[Data for this task Boundary: Start]
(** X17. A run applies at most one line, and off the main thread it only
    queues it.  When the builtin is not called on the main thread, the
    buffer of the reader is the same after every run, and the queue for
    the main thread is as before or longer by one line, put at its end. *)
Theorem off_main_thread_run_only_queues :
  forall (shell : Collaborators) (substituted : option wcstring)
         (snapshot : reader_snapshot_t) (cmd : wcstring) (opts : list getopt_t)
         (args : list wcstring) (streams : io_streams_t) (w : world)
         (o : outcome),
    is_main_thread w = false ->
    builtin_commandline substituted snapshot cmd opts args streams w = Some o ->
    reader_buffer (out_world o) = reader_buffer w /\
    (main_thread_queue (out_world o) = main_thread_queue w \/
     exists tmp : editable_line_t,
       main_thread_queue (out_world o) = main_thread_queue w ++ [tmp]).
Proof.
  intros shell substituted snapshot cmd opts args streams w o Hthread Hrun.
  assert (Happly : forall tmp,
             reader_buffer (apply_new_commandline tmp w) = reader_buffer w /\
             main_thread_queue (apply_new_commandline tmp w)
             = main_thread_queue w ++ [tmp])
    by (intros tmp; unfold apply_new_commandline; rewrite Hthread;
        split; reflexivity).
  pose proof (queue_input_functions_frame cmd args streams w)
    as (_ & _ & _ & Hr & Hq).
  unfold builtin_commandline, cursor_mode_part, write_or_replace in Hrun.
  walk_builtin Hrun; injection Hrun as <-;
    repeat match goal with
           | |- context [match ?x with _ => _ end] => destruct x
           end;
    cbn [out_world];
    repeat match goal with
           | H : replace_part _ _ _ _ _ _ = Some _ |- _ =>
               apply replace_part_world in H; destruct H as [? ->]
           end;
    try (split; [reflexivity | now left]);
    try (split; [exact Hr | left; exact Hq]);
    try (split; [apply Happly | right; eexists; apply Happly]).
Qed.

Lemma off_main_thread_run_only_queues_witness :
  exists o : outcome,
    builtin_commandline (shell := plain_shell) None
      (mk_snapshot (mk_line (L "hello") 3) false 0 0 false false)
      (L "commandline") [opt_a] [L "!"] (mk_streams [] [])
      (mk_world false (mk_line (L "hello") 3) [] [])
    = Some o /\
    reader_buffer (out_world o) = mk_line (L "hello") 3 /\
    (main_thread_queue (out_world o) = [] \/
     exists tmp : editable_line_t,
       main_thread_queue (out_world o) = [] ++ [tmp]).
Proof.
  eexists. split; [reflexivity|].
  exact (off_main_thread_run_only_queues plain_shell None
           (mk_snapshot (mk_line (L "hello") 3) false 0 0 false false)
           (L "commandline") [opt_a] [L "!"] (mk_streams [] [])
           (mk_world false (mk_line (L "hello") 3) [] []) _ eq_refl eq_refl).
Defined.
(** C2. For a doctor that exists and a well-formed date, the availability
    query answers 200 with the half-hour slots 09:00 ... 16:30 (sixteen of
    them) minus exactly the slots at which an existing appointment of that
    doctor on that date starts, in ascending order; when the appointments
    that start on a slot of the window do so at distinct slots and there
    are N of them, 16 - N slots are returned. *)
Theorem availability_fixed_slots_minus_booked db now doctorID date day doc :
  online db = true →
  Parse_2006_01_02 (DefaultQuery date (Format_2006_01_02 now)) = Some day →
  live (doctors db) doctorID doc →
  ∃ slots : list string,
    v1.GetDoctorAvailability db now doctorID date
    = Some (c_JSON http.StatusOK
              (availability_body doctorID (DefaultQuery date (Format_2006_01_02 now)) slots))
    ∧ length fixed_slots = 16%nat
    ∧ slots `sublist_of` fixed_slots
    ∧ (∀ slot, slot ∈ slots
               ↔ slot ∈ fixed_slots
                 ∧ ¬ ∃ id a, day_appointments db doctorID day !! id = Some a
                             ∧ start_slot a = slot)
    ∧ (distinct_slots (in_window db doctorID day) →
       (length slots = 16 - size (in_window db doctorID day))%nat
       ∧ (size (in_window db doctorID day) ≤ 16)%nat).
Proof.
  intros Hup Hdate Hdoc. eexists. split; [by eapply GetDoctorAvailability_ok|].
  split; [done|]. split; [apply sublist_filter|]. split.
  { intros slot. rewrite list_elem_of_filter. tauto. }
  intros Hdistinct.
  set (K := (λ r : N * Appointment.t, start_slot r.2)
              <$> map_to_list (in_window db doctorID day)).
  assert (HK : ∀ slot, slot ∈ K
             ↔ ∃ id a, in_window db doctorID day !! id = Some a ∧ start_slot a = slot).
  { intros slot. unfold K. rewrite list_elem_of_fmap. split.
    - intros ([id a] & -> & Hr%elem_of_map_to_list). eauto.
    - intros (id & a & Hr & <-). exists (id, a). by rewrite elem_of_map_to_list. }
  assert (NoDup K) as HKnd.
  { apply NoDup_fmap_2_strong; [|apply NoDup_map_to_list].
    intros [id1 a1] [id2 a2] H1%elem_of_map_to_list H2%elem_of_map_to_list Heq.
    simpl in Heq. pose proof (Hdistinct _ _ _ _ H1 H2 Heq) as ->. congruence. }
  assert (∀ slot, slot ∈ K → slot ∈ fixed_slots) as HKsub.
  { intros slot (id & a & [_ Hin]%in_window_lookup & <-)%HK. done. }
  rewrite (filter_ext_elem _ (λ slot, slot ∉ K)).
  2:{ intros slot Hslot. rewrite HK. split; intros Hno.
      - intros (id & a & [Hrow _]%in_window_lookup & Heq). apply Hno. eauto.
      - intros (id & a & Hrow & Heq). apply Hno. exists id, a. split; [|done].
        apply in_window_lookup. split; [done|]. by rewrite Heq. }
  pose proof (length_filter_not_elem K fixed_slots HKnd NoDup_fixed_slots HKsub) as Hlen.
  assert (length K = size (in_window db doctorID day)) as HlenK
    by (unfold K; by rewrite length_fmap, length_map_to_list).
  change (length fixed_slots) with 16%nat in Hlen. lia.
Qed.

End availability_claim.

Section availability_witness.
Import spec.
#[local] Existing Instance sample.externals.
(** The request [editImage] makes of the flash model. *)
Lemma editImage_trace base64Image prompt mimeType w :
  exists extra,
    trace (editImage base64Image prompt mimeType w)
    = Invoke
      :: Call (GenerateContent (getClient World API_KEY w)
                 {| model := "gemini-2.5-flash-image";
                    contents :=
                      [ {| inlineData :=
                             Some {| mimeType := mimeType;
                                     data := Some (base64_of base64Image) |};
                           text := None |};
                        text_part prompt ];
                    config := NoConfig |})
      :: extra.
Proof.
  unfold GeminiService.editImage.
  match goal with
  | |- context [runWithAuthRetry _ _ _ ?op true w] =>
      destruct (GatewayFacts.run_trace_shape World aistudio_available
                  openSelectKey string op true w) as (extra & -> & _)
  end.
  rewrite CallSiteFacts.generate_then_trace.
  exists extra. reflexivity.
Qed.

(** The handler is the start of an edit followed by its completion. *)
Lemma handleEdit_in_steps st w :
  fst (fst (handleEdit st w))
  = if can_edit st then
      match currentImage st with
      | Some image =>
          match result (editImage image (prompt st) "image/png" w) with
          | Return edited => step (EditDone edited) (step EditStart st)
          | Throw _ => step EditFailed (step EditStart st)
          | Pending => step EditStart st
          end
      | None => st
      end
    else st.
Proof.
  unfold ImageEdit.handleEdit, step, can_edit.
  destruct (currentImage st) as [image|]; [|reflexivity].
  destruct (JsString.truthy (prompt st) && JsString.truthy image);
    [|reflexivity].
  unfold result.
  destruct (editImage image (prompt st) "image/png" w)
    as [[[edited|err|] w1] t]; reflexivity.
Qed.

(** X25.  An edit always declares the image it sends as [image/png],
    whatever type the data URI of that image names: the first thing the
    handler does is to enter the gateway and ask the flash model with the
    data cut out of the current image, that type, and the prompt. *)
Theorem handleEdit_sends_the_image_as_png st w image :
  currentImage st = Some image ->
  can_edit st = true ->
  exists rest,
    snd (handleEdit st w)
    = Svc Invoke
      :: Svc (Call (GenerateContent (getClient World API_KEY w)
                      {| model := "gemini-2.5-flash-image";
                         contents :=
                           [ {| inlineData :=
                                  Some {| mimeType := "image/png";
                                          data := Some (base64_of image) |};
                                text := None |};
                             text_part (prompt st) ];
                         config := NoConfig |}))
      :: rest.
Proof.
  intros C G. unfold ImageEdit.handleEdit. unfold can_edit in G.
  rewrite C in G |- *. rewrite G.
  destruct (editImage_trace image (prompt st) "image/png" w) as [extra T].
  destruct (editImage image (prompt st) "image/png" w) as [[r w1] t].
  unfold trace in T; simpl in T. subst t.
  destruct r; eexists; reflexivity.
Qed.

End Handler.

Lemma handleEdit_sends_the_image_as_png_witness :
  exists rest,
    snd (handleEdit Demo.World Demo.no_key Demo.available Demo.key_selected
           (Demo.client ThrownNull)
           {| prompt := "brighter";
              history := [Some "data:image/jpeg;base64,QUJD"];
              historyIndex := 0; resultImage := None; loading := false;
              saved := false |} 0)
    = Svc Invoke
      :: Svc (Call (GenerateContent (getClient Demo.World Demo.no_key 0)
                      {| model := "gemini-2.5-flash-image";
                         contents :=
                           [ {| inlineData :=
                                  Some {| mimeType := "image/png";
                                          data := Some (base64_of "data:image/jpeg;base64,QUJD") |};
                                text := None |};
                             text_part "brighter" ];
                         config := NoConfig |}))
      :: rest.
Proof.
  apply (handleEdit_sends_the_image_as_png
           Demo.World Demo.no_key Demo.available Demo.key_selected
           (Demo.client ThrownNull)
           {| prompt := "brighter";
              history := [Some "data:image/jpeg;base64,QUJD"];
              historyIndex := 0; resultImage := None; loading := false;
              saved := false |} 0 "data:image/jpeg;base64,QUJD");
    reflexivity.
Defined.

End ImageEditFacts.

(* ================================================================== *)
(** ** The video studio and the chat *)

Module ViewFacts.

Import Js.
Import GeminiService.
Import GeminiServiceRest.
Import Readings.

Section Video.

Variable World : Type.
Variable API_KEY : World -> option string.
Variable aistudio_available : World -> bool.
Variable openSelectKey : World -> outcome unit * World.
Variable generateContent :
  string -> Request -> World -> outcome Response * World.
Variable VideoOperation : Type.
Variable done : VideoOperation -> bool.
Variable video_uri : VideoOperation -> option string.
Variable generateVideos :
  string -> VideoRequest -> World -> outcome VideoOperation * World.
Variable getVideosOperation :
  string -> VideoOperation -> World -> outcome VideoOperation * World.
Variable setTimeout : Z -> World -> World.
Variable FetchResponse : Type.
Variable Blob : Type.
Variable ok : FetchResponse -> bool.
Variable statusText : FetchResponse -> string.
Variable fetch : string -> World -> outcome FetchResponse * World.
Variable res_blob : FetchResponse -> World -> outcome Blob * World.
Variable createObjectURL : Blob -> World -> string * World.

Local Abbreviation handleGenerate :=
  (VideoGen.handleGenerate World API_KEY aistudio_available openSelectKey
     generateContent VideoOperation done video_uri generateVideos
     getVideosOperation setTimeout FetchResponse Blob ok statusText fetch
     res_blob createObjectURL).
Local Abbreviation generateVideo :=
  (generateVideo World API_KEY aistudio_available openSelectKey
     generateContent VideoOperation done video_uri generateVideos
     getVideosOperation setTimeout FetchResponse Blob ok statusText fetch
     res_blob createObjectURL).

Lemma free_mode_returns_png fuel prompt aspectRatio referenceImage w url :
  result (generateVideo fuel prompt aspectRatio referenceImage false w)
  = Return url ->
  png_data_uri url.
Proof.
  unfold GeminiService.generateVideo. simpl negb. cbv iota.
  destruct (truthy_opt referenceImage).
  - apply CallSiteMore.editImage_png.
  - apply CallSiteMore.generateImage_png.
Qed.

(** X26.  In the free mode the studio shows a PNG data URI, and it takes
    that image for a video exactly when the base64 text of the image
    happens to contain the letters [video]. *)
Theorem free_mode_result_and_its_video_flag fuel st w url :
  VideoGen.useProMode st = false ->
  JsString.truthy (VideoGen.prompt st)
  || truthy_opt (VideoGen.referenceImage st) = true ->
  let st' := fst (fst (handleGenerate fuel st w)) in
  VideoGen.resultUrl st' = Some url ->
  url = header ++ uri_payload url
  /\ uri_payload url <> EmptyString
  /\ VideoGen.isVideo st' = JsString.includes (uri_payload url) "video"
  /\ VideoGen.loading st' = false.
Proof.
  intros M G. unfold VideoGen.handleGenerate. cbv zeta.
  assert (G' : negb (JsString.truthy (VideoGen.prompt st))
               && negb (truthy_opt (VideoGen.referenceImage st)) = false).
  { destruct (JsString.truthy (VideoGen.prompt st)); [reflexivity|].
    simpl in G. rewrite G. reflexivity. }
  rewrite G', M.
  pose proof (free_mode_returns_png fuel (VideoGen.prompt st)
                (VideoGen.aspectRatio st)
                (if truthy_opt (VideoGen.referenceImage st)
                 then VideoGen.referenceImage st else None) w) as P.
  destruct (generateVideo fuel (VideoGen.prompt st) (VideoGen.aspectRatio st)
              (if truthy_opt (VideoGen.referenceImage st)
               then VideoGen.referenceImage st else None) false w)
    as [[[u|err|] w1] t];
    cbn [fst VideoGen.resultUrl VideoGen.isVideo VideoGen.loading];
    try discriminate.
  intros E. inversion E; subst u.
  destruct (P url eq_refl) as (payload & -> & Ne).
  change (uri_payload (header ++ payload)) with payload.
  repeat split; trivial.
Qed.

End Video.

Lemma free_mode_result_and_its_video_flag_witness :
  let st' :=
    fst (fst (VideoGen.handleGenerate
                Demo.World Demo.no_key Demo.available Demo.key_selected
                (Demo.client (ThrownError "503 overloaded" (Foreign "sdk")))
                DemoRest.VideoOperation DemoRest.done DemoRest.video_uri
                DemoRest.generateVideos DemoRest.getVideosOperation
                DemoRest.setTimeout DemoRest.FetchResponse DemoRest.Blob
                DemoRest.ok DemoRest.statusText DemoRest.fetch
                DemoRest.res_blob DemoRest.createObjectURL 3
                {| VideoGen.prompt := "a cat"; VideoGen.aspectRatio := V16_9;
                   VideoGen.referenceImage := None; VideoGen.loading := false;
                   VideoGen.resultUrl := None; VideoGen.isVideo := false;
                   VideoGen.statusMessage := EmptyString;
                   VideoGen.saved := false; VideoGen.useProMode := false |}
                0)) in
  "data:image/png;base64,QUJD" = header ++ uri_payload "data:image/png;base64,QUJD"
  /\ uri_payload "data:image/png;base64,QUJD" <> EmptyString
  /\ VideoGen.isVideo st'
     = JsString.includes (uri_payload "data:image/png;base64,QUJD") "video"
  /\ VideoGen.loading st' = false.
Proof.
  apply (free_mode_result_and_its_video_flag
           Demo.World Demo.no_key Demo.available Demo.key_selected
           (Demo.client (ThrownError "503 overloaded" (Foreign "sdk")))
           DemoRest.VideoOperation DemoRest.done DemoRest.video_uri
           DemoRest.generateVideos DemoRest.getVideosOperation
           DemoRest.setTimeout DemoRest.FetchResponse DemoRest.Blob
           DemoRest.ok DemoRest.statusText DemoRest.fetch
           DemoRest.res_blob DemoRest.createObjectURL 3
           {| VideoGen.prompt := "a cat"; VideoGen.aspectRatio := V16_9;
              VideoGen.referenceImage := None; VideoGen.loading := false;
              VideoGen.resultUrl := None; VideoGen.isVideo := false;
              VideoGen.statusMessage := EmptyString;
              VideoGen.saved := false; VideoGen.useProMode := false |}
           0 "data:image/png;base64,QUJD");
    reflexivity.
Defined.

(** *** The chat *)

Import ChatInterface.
[Data for this task Boundary: End]
• Assignment: Every line above from the line with "assert (∀ slot, slot" to the line with "destruct (GatewayFacts.run_trace_shape World", inclusive, must be returned exactly; no other line belongs in the reply.

• Response area:
  assert (∀ slot, slot ∈ K → slot ∈ fixed_slots) as HKsub.
  { intros slot (id & a & [_ Hin]%in_window_lookup & <-)%HK. done. }
  rewrite (filter_ext_elem _ (λ slot, slot ∉ K)).
  2:{ intros slot Hslot. rewrite HK. split; intros Hno.
      - intros (id & a & [Hrow _]%in_window_lookup & Heq). apply Hno. eauto.
      - intros (id & a & Hrow & Heq). apply Hno. exists id, a. split; [|done].
        apply in_window_lookup. split; [done|]. by rewrite Heq. }
  pose proof (length_filter_not_elem K fixed_slots HKnd NoDup_fixed_slots HKsub) as Hlen.
  assert (length K = size (in_window db doctorID day)) as HlenK
    by (unfold K; by rewrite length_fmap, length_map_to_list).
  change (length fixed_slots) with 16%nat in Hlen. lia.
Qed.

End availability_claim.

Section availability_witness.
Import spec.
#[local] Existing Instance sample.externals.
(** The request [editImage] makes of the flash model. *)
Lemma editImage_trace base64Image prompt mimeType w :
  exists extra,
    trace (editImage base64Image prompt mimeType w)
    = Invoke
      :: Call (GenerateContent (getClient World API_KEY w)
                 {| model := "gemini-2.5-flash-image";
                    contents :=
                      [ {| inlineData :=
                             Some {| mimeType := mimeType;
                                     data := Some (base64_of base64Image) |};
                           text := None |};
                        text_part prompt ];
                    config := NoConfig |})
      :: extra.
Proof.
  unfold GeminiService.editImage.
  match goal with
  | |- context [runWithAuthRetry _ _ _ ?op true w] =>
      destruct (GatewayFacts.run_trace_shape World aistudio_available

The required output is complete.